I won't eat the ends of a banana. They look gross and they taste gross.
Bananas make me think of smoothies, which help me remember that I do not drink anything without a straw. Go on, make fun-my whole family does.
I have a ton of food aversions, including- beef in every form except for a cheeseburger (I know!), cooked carrots, and cottage cheese. Gag.
I tan. In a tanning bed. Go ahead and judge. I'll continue to feel guilty every time a doctor comments, "Oh you look so tanned and healthy! You must enjoy spending time outside." Um, no. In fact, it's the complete opposite. I hate sunshine and sweating. Boom.
Every time I think about being 26 I nearly cry. Honestly. I thought turing 25 last year was bad but this is getting ridiculous. Too many reasons to list why I feel like such a failure at 26. And before YOU start, no, it's not really anything I can do anything about. Unless you can make money grown on trees, debt disappear, and C fertile.
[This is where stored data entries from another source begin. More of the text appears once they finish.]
Lemma bad_pattern_refused {E : Pcre} (q : string) (max_apr : option float)
  (min_amount max_amount : option Z) (min_rating : option float) :
  q <> "" ->
  regex_valid q "i" = false ->
  exists filter_dict,
    build_filter (Some q) max_apr min_amount max_amount min_rating = Ok filter_dict
    /\ check_query (VDict filter_dict)
       = Raise (Exception "Regular expression is invalid").
Proof.
  intros Hne Hbad. apply String.eqb_neq in Hne.
  destruct max_apr, min_amount, max_amount, min_rating;
    unfold build_filter; cbn; rewrite Hne; cbn; eexists;
    (split; [reflexivity|]); cbn; rewrite Hbad; reflexivity.
Qed.

(** X15. The search string goes to the store as a pattern, unescaped: on a
    reachable store a non-empty [q] that does not compile as a regular
    expression makes the store refuse the query, and as [list_offers]
    catches nothing the request is answered with the plain 500 of an
    unhandled exception, not with a client error. *)
Theorem uncompilable_pattern_is_a_server_error {P : Pydantic} {E : Pcre}
  (q : string) (max_apr : option float) (min_amount max_amount : option Z)
  (min_rating : option float) (w : World) (D : Database) :
  reachable w D ->
  q <> "" ->
  regex_valid q "i" = false ->
  query_errors max_apr min_amount max_amount min_rating = [] ->
  get_api_offers (Some q) max_apr min_amount max_amount min_rating w
  = (Some (server_error "Internal Server Error"), w).
Proof.
  intros [Hdb Hf] Hne Hbad Hq. destruct w as [handle env]. simpl in Hdb.
  subst handle. unfold get_api_offers. rewrite Hq.
  destruct (bad_pattern_refused q max_apr min_amount max_amount min_rating
              Hne Hbad) as (fd & Hb & Hc).
  unfold serve, list_offers, bind at 1, gets. cbn [db].
  unfold bind at 1, lift at 1. rewrite Hb.
  unfold bind at 1, get_documents, on_db, find, call. cbn [db environ].
  rewrite Hf, Hc. reflexivity.
Qed.

Lemma uncompilable_pattern_is_a_server_error_witness :
  reachable seeded_world seeded_database
  /\ "(" <> ""
  /\ regex_valid "(" "i" = false
  /\ query_errors None None None None = []
  /\ get_api_offers (Some "(") None None None None seeded_world
     = (Some (server_error "Internal Server Error"), seeded_world).
Proof.
  assert (Hr : reachable seeded_world seeded_database) by (split; reflexivity).
  assert (Hne : "(" <> "") by discriminate.
  split; [exact Hr|]. split; [exact Hne|]. split; [reflexivity|].
  split; [reflexivity|].
  exact (uncompilable_pattern_is_a_server_error "(" None None None None
           seeded_world seeded_database Hr Hne eq_refl eq_refl).
Defined.

(** X16. After seeding a reachable store whose [offer] collection is empty,
    the unfiltered listing is answered 200 with the four samples in the order
    of [sample], under consecutive identifiers: the samples, which are stored
    without validation, all pass it when they are read back (for a URL
    validator that accepts their links). *)
Theorem seeded_store_can_be_listed {P : Pydantic} {E : Pcre}
  (w : World) (D : Database) :
  reachable w D ->
  offers D = [] ->
  links_accepted [offer_fast; offer_reliable; offer_zaimer; offer_rublgo] = true ->
  exists w' found,
    post_api_offers_seed w
    = (Some (Response 200 [("status", VStr "ok"); ("inserted", VInt 4)]), w')
    /\ list_everything w' = (Some (Response 200 found), w')
    /\ map (fun p => name (offer p)) found
       = ["Быстрые Деньги"; "Надёжный Займ"; "Займер"; "РубльGo"]
    /\ map id found
       = map (fun i => Some (str_of_oid i))
             [next_id D; N.succ (next_id D); N.succ (N.succ (next_id D));
              N.succ (N.succ (N.succ (next_id D)))].
Proof.
  intros [Hdb Hf] Hempty Hlinks. destruct w as [handle env]. simpl in Hdb.
  subst handle. unfold offers in Hempty.
  unfold links_accepted in Hlinks. cbn [forallb] in Hlinks.
  destruct (reread_link offer_fast) as [l0|] eqn:Hl0; [|discriminate].
  destruct (reread_link offer_reliable) as [l1|] eqn:Hl1; [|discriminate].
  destruct (reread_link offer_zaimer) as [l2|] eqn:Hl2; [|discriminate].
  destruct (reread_link offer_rublgo) as [l3|] eqn:Hl3; [|discriminate].
  set (D' := fold_left (fun D' s => store_document "offer" s D') sample D).
  exists {| db := Some D'; environ := env |}.
  eexists. split.
  - unfold post_api_offers_seed, serve.
    now rewrite (seed_offers_empty D env Hf Hempty).
  - unfold list_everything, get_api_offers. cbn [query_errors param app].
    unfold serve. rewrite list_everything_healthy
      by (unfold D'; rewrite fault_store_all; exact Hf).
    unfold offers, D'. rewrite documents_store_all, Hempty. cbn [app].
    change (stamped_from (next_id D) sample)
      with [stamp (next_id D) (model_dump offer_fast);
            stamp (N.succ (next_id D)) (model_dump offer_reliable);
            stamp (N.succ (N.succ (next_id D))) (model_dump offer_zaimer);
            stamp (N.succ (N.succ (N.succ (next_id D)))) (model_dump offer_rublgo)].
    unfold publish. cbn [collect].
    rewrite (public_of_stamped_dump _ offer_fast l0 eq_refl Hl0).
    rewrite (public_of_stamped_dump _ offer_reliable l1 eq_refl Hl1).
    rewrite (public_of_stamped_dump _ offer_zaimer l2 eq_refl Hl2).
    rewrite (public_of_stamped_dump _ offer_rublgo l3 eq_refl Hl3).
    cbn [obind]. split; [reflexivity|]. split; reflexivity.
Qed.

Lemma seeded_store_can_be_listed_witness :
  reachable fresh_world empty_database
  /\ offers empty_database = []
  /\ links_accepted [offer_fast; offer_reliable; offer_zaimer; offer_rublgo] = true
  /\ exists w' found,
       post_api_offers_seed fresh_world
       = (Some (Response 200 [("status", VStr "ok"); ("inserted", VInt 4)]), w')
       /\ list_everything w' = (Some (Response 200 found), w')
       /\ map (fun p => name (offer p)) found
          = ["Быстрые Деньги"; "Надёжный Займ"; "Займер"; "РубльGo"]
       /\ map id found
          = map (fun i => Some (str_of_oid i))
                [next_id empty_database; N.succ (next_id empty_database);
                 N.succ (N.succ (next_id empty_database));
                 N.succ (N.succ (N.succ (next_id empty_database)))].
Proof.
  assert (Hr : reachable fresh_world empty_database) by (split; reflexivity).
  split; [exact Hr|]. split; [reflexivity|]. split; [reflexivity|].
  exact (seeded_store_can_be_listed fresh_world empty_database Hr eq_refl eq_refl).
Defined.

(** ** Writes stay in the [offer] collection *)

Lemma documents_append_other (coll c : string) (doc : dict)
  (cs : list (string * list dict)) :
  coll <> c -> documents coll (append_document c doc cs) = documents coll cs.
Proof.
  intros Hne. induction cs as [|[c0 docs] cs IH]; simpl.
  - apply String.eqb_neq in Hne. now rewrite Hne.
  - destruct (String.eqb c c0) eqn:Hc0; simpl.
    + apply String.eqb_eq in Hc0. subst c0.
      apply String.eqb_neq in Hne. now rewrite Hne.
    + now rewrite IH.
Qed.

Lemma documents_store_other (coll c : string) (l : list dict) (D : Database) :
  coll <> c ->
  documents coll (collections (fold_left (fun D' s => store_document c s D') l D))
  = documents coll (collections D).
Proof.
  intros Hne. revert D. induction l as [|s l IH]; intros D; [reflexivity|].
  simpl. rewrite IH. now apply documents_append_other.
Qed.

(** X17. On a reachable store neither a create request (whatever its body)
    nor seeding (whatever the [offer] collection holds) changes the
    documents of any collection other than [offer]. *)
Theorem writes_touch_only_the_offer_collection {P : Pydantic} {E : Pcre}
  (coll : string) (d : dict) (w : World) (D : Database) :
  reachable w D ->
  coll <> "offer" ->
  (exists D1,
     db (snd (post_api_offers (VDict d) w)) = Some D1
     /\ documents coll (collections D1) = documents coll (collections D))
  /\
  (exists D2,
     db (snd (post_api_offers_seed w)) = Some D2
     /\ documents coll (collections D2) = documents coll (collections D)).
Proof.
  intros [Hdb Hf] Hne. destruct w as [handle env]. simpl in Hdb. subst handle.
  split.
  - destruct (Offer_validate d) as [errs|payload] eqn:Hv.
    + exists D. unfold post_api_offers. rewrite Hv. split; reflexivity.
    + rewrite (post_api_offers_accepted d payload D env Hf Hv).
      eexists. split; [reflexivity|].
      now apply documents_append_other.
  - unfold post_api_offers_seed, serve.
    destruct (documents "offer" (collections D)) as [|d0 l] eqn:Hoffers.
    + rewrite (seed_offers_empty D env Hf Hoffers).
      eexists. split; [reflexivity|]. now apply documents_store_other.
    + rewrite (seed_offers_nonempty D env Hf)
        by (rewrite Hoffers; discriminate).
      exists D. split; reflexivity.
Qed.

Lemma writes_touch_only_the_offer_collection_witness :
  reachable fresh_world empty_database
  /\ "user" <> "offer"
  /\ (exists D1,
        db (snd (post_api_offers (VDict plain_body) fresh_world)) = Some D1
        /\ documents "user" (collections D1)
           = documents "user" (collections empty_database))
  /\ (exists D2,
        db (snd (post_api_offers_seed fresh_world)) = Some D2
        /\ documents "user" (collections D2)
           = documents "user" (collections empty_database)).
Proof.
  assert (Hr : reachable fresh_world empty_database) by (split; reflexivity).
  assert (Hne : "user" <> "offer") by discriminate.
  split; [exact Hr|]. split; [exact Hne|].
  exact (writes_touch_only_the_offer_collection "user" plain_body fresh_world
           empty_database Hr Hne).
Defined.
(** The [para] elements of a run of paragraphs: one for each paragraph that
    is not blank, holding the paragraph stripped. *)
Definition para_elements (paragraphs : list str) : list xml :=
  flat_map (fun para_text =>
              if nonempty (strip para_text)
              then [Element (py "para") [] (Some (strip para_text)) []]
              else []) paragraphs.

(** [[paragraphs[i:i + group_size] for i in range(0, len(paragraphs),
    group_size)]] with a group size of four. *)
Definition paragraph_groups (paragraphs : list str) : list (list str) :=
  let group_size := 4 in
  map (fun k => firstn group_size (skipn (k * group_size) paragraphs))
      (seq 0 ((length paragraphs + group_size - 1) / group_size)).

(** " - B" o-umlaut "l" u-umlaut "m ", the word the source puts between the
    title and the number of a subsection. *)
Definition bolum : str :=
  py " - B" ++ [246%N] ++ py "l" ++ [252%N] ++ py "m ".

(** [create_subsection_structure]: the [subSection] elements it appends to
    the description. *)
Definition create_subsection_structure (paragraphs : list str)
  (main_title : str) : list xml :=
  let groups := paragraph_groups paragraphs in
  map (fun '(i, group) =>
         Element (py "subSection")
                 (set_all [("id", py "subsection-" ++ str_of_nat i)])
                 None
                 (Element (py "title") []
                          (Some (main_title ++ bolum ++ str_of_nat i)) []
                  :: para_elements group))
      (combine (seq 1 (length groups)) groups).

(** [create_smart_s1000d_dm]; [today] is what
    [datetime.now().strftime('%Y-%m-%d')] returns. *)
Definition create_smart_s1000d_dm (today : str) (s : section)
  (dm_number total_dms : nat) : xml :=
  let ident :=
    Element (py "ident")
      (set_all
         [("model", py "F-16"); ("system", py "AIRCRAFT");
          ("systemCode", py "F16-001");
          ("subSystem", module_type_name (section_type s));
          ("subSystemCode", module_code s);
          ("assy", py "MANUAL"); ("assyCode", py "MAN-001");
          ("disassy", py "SECTION");
          ("disassyCode", py "DM" ++ format_0d 3 dm_number);
          ("disassyCodeVariant", py "A"); ("infoCode", py "DESC");
          ("infoCodeVariant", py "001"); ("itemLocationCode", py "LOC-001");
          ("learnCode", py "LRN-001"); ("learnEventCode", py "EVT-001");
          ("item", py "ITEM-001"); ("itemCode", py "ITM-001");
          ("itemCodeVariant", py "A")])
      None [] in
  let status :=
    Element (py "status")
      (set_all [("work", py "new"); ("date", today);
                ("reason", py "smart_processing_main_headings")])
      None [] in
  let issue_info :=
    Element (py "issueInfo")
      (set_all [("issueNumber", py "001"); ("issueDate", today);
                ("inWork", py "false"); ("released", py "true")])
      None [] in
  let dm_status := Element (py "dmStatus") [] None [ident; status; issue_info] in
  let title_elem :=
    Element (py "title") [] (Some (improve_title (title s) dm_number)) [] in
  let paragraphs := split_content_into_paragraphs (content s) in
  let body :=
    if 8 <? length paragraphs
    then create_subsection_structure paragraphs (title s)
    else para_elements paragraphs in
  let applic_assert :=
    Element (py "applicAssert")
      (set_all [("applicPropertyIdent", py "AIRCRAFT_MODEL");
                ("applicPropertyValue", py "F-16")])
      None [] in
  let applic :=
    Element (py "applic")
      (set_all [("applicPropertyIdent", py "AIRCRAFT_MODEL");
                ("applicPropertyValue", py "F-16")])
      None [Element (py "applicability") [] None [applic_assert]] in
  let start_page := start_page s in
  let end_page := end_page s in
  let source_page :=
    if (start_page =? end_page)%Z then str_of_Z start_page
    else str_of_Z start_page ++ py "-" ++ str_of_Z end_page in
  let module_info :=
    Element (py "moduleInfo")
      (set_all
         [("moduleNumber", format_0d 3 dm_number);
          ("totalModules", format_0d 3 total_dms);
          ("sourcePage", source_page);
          ("contentType", content_type_name (detect_content_type s));
          ("applicability", applic_text (applicability s));
          ("hasGraphics", if has_graphics s then py "true" else py "false");
          ("contentSummary", firstn 200 (content_summary s))])
      None [] in
  let description :=
    Element (py "description") [] None
            ([title_elem] ++ body ++ [applic; module_info]) in
  Element (py "dm")
    (set_all [("xmlns", py "http://www.s1000d.org/S1000D_4-1");
              ("xmlns:xsi", py "http://www.w3.org/2001/XMLSchema-instance");
              ("xmlns:xlink", py "http://www.w3.org/1999/xlink")])
    None
    [dm_status; Element (py "content") [] None [description]].

(** ** The run: [process_smart_pdf] *)

(** The modules of a document, each with the name of the file it is written
    to; [None] when no section was found.  The files, the report and the
    module list written on the way are left out. *)
Definition process_smart_pdf (today : str) (pages : list (option str))
  : option (list (str * xml)) :=
  let smart_sections := extract_smart_sections pages in
  if negb (nonempty smart_sections) then None
  else
    let smart_sections := merge_short_sections smart_sections in
    let total_dms := length smart_sections in
    Some (map (fun '(i, section) =>
                 (create_meaningful_filename (title section) i,
                  create_smart_s1000d_dm today section i total_dms))
              (combine (seq 1 total_dms) smart_sections)).

(** ** The module list and the report *)

(** The entries [process_smart_pdf] keeps of each module it writes and
    gives to the report. *)
Record created_module : Type := mkCreated {
  cm_filename : str;
  cm_title : str;
  cm_module_code : str;
  cm_page : Z;
  cm_section_type : module_type
}.

(** [create_smart_report] groups the modules by type in a dictionary, which
    keeps its keys in the order they were first set:
    [if module_type not in module_types: module_types[module_type] = []]
    and then [module_types[module_type].append(module)]. *)
Fixpoint types_add (module_types : list (module_type * list created_module))
  (module : created_module) : list (module_type * list created_module) :=
  match module_types with
  | [] => [(cm_section_type module, [module])]
  | (module_type, type_modules) :: rest =>
      if module_type_eq_dec module_type (cm_section_type module)
      then (module_type, type_modules ++ [module]) :: rest
      else (module_type, type_modules) :: types_add rest module
  end.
C wants a baby more than I do right now.
I hate watching movies. Unless it's in a movie theater. And? I'll never watch the same one twice.
Just this last week, I successfully learned how to plunge a toilet.
I own one pair of shorts that don't fall off of me while running. This is not a complaint, just a fact. Another fact? I'm too tight to spend money on shorts that will fit. You know, since I'm not planning on staying this size forever.
I haven't had a soda since December 31st. I win.
Happy 26th (meh) Birthday to me.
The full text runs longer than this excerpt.